Slate.com has an interesting write-up on a new technology, you know, the one making it possible to never menstruate again. Like the author, I’ll pass over the debate about the relation between womanhood, nature, and the body – not really my place to make a comment. Except this: I’m wary about the whole “keep technology off our bodies” rhetoric, not because of the politico-economic suspicions underlying the rhetoric (sound enough), but simply because technology is so deeply inside our bodies that we should talk more about boundaries than abolition. Rather, my main interest in this reflection is a familiar name: Jerry Falwell. What would Jerry think?
I think this kind of technology is a kind of pharmakon for Falwell and the moral majority types. By “pharmakon,” I of course mean to evoke Derrida’s evocation of Plato’s term: the pharmakon as what both poisons and cures, as what diseases and remedies. At the same time, the pharmakon makes ill and makes well.
The approval of Lybrel by the Food and Drug Administration cures, for Falwell and friends, one of the most problematic features of the fallen world: women’s open bodies. As I noted in a previous post, it is precisely this feature of the body –
women’s bodies, in particular, though also gay male bodies – that causes the religious right’s greatest anxieties. To eliminate menstruation is to eliminate the blood and the penetration of virginal vaginas by tampons. Tampons and hymen? Let’s not forget how prominently anxiety about tampons – both the advertising of them and their effect on the hymen – figured in the rise of Douglas Wildmon, one of Falwell’s real (absurd) pitbulls. The cyclical opening of the young, sexually available female body is now closed. The de-naturalization of women’s bodies … what a nice cure!

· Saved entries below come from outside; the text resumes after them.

(** [r'] is [r] after sending [o]. *)
Definition sent (o : list Z) (r r' : R) : Prop := tty_out r' = tty_out r ++ o /\ tty_in r' = tty_in r.

Lemma sent_trans o1 o2 r1 r2 r3 : sent o1 r1 r2 -> sent o2 r2 r3 -> sent (o1 ++ o2) r1 r3.
Proof. intros [H1 H2] [H3 H4]. split; [by rewrite H3, H1, app_assoc|congruence]. Qed.

Lemma iowrite_loop_sent fuel buf acc r :
  (length buf <= fuel)%nat ->
  exists r', iowrite_loop tty_wr fuel buf acc r = Done (acc + Z.of_nat (length buf)) r' /\ sent buf r r'.
Proof.
  revert buf acc r. induction fuel as [|fuel IH]; intros [|c buf] acc r Hf; cbn in Hf; try lia;
    try (exists r; split; [cbn; unfold ret; f_equal; lia|split; [by rewrite app_nil_r|done]]).
  set (b := c :: buf). destruct (tty_write r b) as (n & r1 & E & Hn & Ho & Hi); [done|].
  destruct (IH (drop n b) (acc + Z.of_nat n) r1) as (r2 & E2 & Ho2 & Hi2).
  { rewrite length_drop. cbn. lia. }
  exists r2. split.
  - cbn [iowrite_loop b]. rewrite (bind_Done _ _ _ _ _ E).
    rewrite (proj2 (Z.ltb_ge _ _)), (proj2 (Z.eqb_neq _ _)), Nat2Z.id by lia. fold b.
    rewrite E2, length_drop. f_equal. lia.
  - split; [|congruence]. rewrite Ho2, Ho, <- app_assoc. by rewrite take_drop.
Qed.

(** [iowrite] writes all of its buffer. *)
Lemma iowrite_sent buf r :
  exists r', iowrite buf r = Done (Z.of_nat (length buf)) r' /\ sent buf r r'.
Proof. unfold iowrite. rewrite tty_has_write. by apply (iowrite_loop_sent (length buf) buf 0). Qed.

Lemma ioputc_sent c r : exists r', ioputc c r = Done (w8 c) r' /\ sent [c] r r'.
Proof.
  destruct (iowrite_sent [c] r) as (r' & E & S). exists r'. split; [|done].
  unfold ioputc. by rewrite (bind_Done _ _ _ _ _ E).
Qed.

Lemma put_all_sent o r : exists r', put_all o 0 r = Done 0 r' /\ sent o r r'.
Proof.
  revert r. induction o as [|c o IH]; intros r.
  - exists r. split; [done|]. split; [by rewrite app_nil_r|done].
  - destruct (ioputc_sent c r) as (r1 & E1 & S1), (IH r1) as (r2 & E2 & S2).
    exists r2. split; [|apply (sent_trans [c] o _ r1 _ S1 S2)].
    cbn [put_all]. assert (E : iovprintf_putc c 0 r = Done 0 r1).
    { unfold iovprintf_putc. cbn [Z.eqb]. rewrite (bind_Done _ _ _ _ _ E1).
      rewrite (proj2 (Z.ltb_ge _ _)); [done|apply w8_range]. }
    by rewrite (bind_Done _ _ _ _ _ E).
Qed.

(** ** Writing to a terminal *)

Definition with_raw (t : io_term R) (r : R) : io_term R := MkTerm (cr_in t) (cr_out t) r.

Lemma on_raw_Done {A} (c : M R A) t a r : c (rawio t) = Done a r -> on_raw c t = Done a (with_raw t r).
Proof. intros E. unfold on_raw, lift. by rewrite E. Qed.

Lemma flush_sent l acc k t :
  l <> [] -> exists r, sent l (rawio t) r /\ flush l acc k t = k (Z.of_nat (length l)) (with_raw t r).
Proof.
  intros Hl. destruct (iowrite_sent l (rawio t)) as (r & E & S). exists r. split; [done|].
  unfold flush. rewrite (bind_Done _ _ _ _ _ (on_raw_Done _ _ _ _ E)).
  assert (length l <> 0)%nat by (by destruct l).
  rewrite (proj2 (Z.ltb_ge _ _)), (proj2 (Z.eqb_neq _ _)) by lia. done.
Qed.

Lemma putc_then {A} c (k : M (io_term R) A) (e : Z -> M (io_term R) A) t :
  exists r, sent [c] (rawio t) r /\
    (x <- on_raw (ioputc c) ;; if x <? 0 then e x else k) t = k (with_raw t r).
Proof.
  destruct (ioputc_sent c (rawio t)) as (r & E & S). exists r. split; [done|].
  rewrite (bind_Done _ _ _ _ _ (on_raw_Done _ _ _ _ E)). by rewrite (proj2 (Z.ltb_ge _ _)) by apply w8_range.
Qed.

(** One step of a computation that starts by sending a character. *)
Ltac put_step r S :=
  match goal with
  | |- context [bind (on_raw (ioputc ?c)) (fun x => if x <? 0 then @?e x else ?k) ?t] =>
      destruct (putc_then c k e t) as (r & S & ->)
  end.

Lemma drop_pend (pend : list Z) ch : drop (Z.to_nat (Z.of_nat (length (pend ++ [ch])))) (pend ++ [ch]) = [].
Proof. rewrite Nat2Z.id. by rewrite drop_all. Qed.

Definition scan_ok (pend rest : list Z) : Prop := forall acc t,
  (cr_out t = true -> pend = []) ->
  exists r, sent (pend ++ crlf (cr_out t) rest) (rawio t) r /\
    term_scan pend rest acc t =
      Done (acc + Z.of_nat (length pend + length rest) - skipped (cr_out t) rest)
           (MkTerm (cr_in t) (crlf_state (cr_out t) rest) r).

Lemma scan_nil pend : scan_ok pend [].
Proof.
  intros acc t _. cbn [crlf app skipped crlf_state fold_left length]. rewrite app_nil_r.
  destruct pend as [|c pend].
  - exists (rawio t). split; [split; [by rewrite app_nil_r|done]|]. destruct t. cbn. unfold ret. f_equal; lia.
  - destruct (flush_sent (c :: pend) acc (fun cnt => ret (acc + cnt)) t) as (r & S & E); [done|].
    exists r. split; [done|]. cbn [term_scan]. rewrite E. unfold ret, with_raw. f_equal; lia.
Qed.

(** A carriage return that is not followed by a newline. *)
Lemma scan_lone_cr pend rest :
  skipped true rest = 0 -> scan_ok [] rest -> scan_ok pend (CR :: rest).
Proof.
  intros Hs IH acc t Hp.
  set (K := fun cnt => c <- on_raw (ioputc NL) ;;
    if c <? 0 then ret c else
    modify (set_cr_out true) ;; term_scan (drop (Z.to_nat cnt) (pend ++ [CR])) rest (acc + cnt)).
  assert (Ek : term_scan pend (CR :: rest) acc t = flush (pend ++ [CR]) acc K t).
  { cbn [term_scan]. rewrite Z.eqb_refl. destruct rest as [|nl rest']; [done|].
    destruct (Z.eqb_spec nl NL) as [-> |]; [done|done]. }
  rewrite Ek. destruct (flush_sent (pend ++ [CR]) acc K t) as (r1 & S1 & ->); [by destruct pend|].
  unfold K. put_step r2 S2.
  unfold modify, bind at 1. rewrite drop_pend.
  destruct (IH (acc + Z.of_nat (length (pend ++ [CR]))) (set_cr_out true (with_raw (with_raw t r1) r2))) as (r3 & S3 & E3); [done|].
  exists r3. split.
  - replace (pend ++ crlf (cr_out t) (CR :: rest)) with ((pend ++ [CR]) ++ [NL] ++ crlf true rest) by (by rewrite <- app_assoc).
    eapply sent_trans; [exact S1|]. eapply sent_trans; [exact S2|exact S3].
  - rewrite E3. cbn [cr_in cr_out set_cr_out with_raw]. f_equal. rewrite Hs, length_app. cbn [skipped length].
    replace (cr_out t && (CR =? NL)) with false by (by rewrite andb_comm). lia.
Qed.

Lemma scan_other pend ch rest :
  ch <> CR -> ch <> NL -> scan_ok (pend ++ [ch]) rest -> scan_ok pend (ch :: rest).
Proof.
  intros H1 H2 IH acc t Hp. cbn [term_scan].
  rewrite (proj2 (Z.eqb_neq ch CR)), (proj2 (Z.eqb_neq ch NL)) by done.
  unfold modify, bind. destruct (IH acc (set_cr_out false t)) as (r & S & E); [done|].
  assert (Ho : out_step (cr_out t) ch = ([ch], false)).
  { unfold out_step. by rewrite (proj2 (Z.eqb_neq ch CR)), (proj2 (Z.eqb_neq ch NL)). }
  exists r. split.
  - cbn [crlf]. rewrite Ho. rewrite <- app_assoc in S. exact S.
  - rewrite E. unfold crlf_state. cbn [fold_left]. rewrite Ho. cbn [cr_in cr_out set_cr_out fst snd]. f_equal.
    rewrite length_app. cbn [length skipped]. rewrite (proj2 (Z.eqb_neq ch NL)), andb_false_r by done.
    destruct rest; cbn [skipped andb length]; lia.
Qed.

The poison, of course, is obvious. It is birth control, or at least is marketed that way, so it also encourages sin, smoking, homosexuality, and buying Ford cars – you know, the bad stuff. Once the body can’t get pregnant,
it can be all the more open. And we know from Falwell and friends that, although it is damn fun to talk on and on about it, we can’t have open bodies. Especially women’s bodies.
Then again, it would cure the abortion problem. But that’s just a cliche’, and so always relevant, remark about these religious right kooks.
So, perhaps Lybrel is a religious right pharmakon. Lybrel closes and opens the body, at the same moment.
Then again, and this is the real reason for this short post, the religious right has always been a pharmakon itself, to itself. For sure, it is prominently advertised as a one-leap, one-faith cure to all sorts of ills. (Maybe G-d can actually boost your ability to leg-press?) The auto-affective moments are the best examples, as when Swaggart begged for forgiveness or when we learned that Ted ain’t so gay after all. But these moments are also the sign of its own illness to itself. In the compulsion to demonize, there is also the compulsion to tell all of the details. The orgies, the open bodies, the fluids…every bit as erotic as one might imagine it is supposed to be morally horrifying.
Falwell’s pharmacy, courtesy of Lybrel, which is now available at, well, your nearest pharmacy. The clean that makes dirty. The closing that makes opening. Alas. The religious right, at these moments, is perfectly positioned as postmodernity itself, completely comfortable in this pharmakological space. Pre-modern in its anxieties about open bodies, modern in its needs to close such openness off, and so postmodern in its uncomplicated embrace of impossible commitments.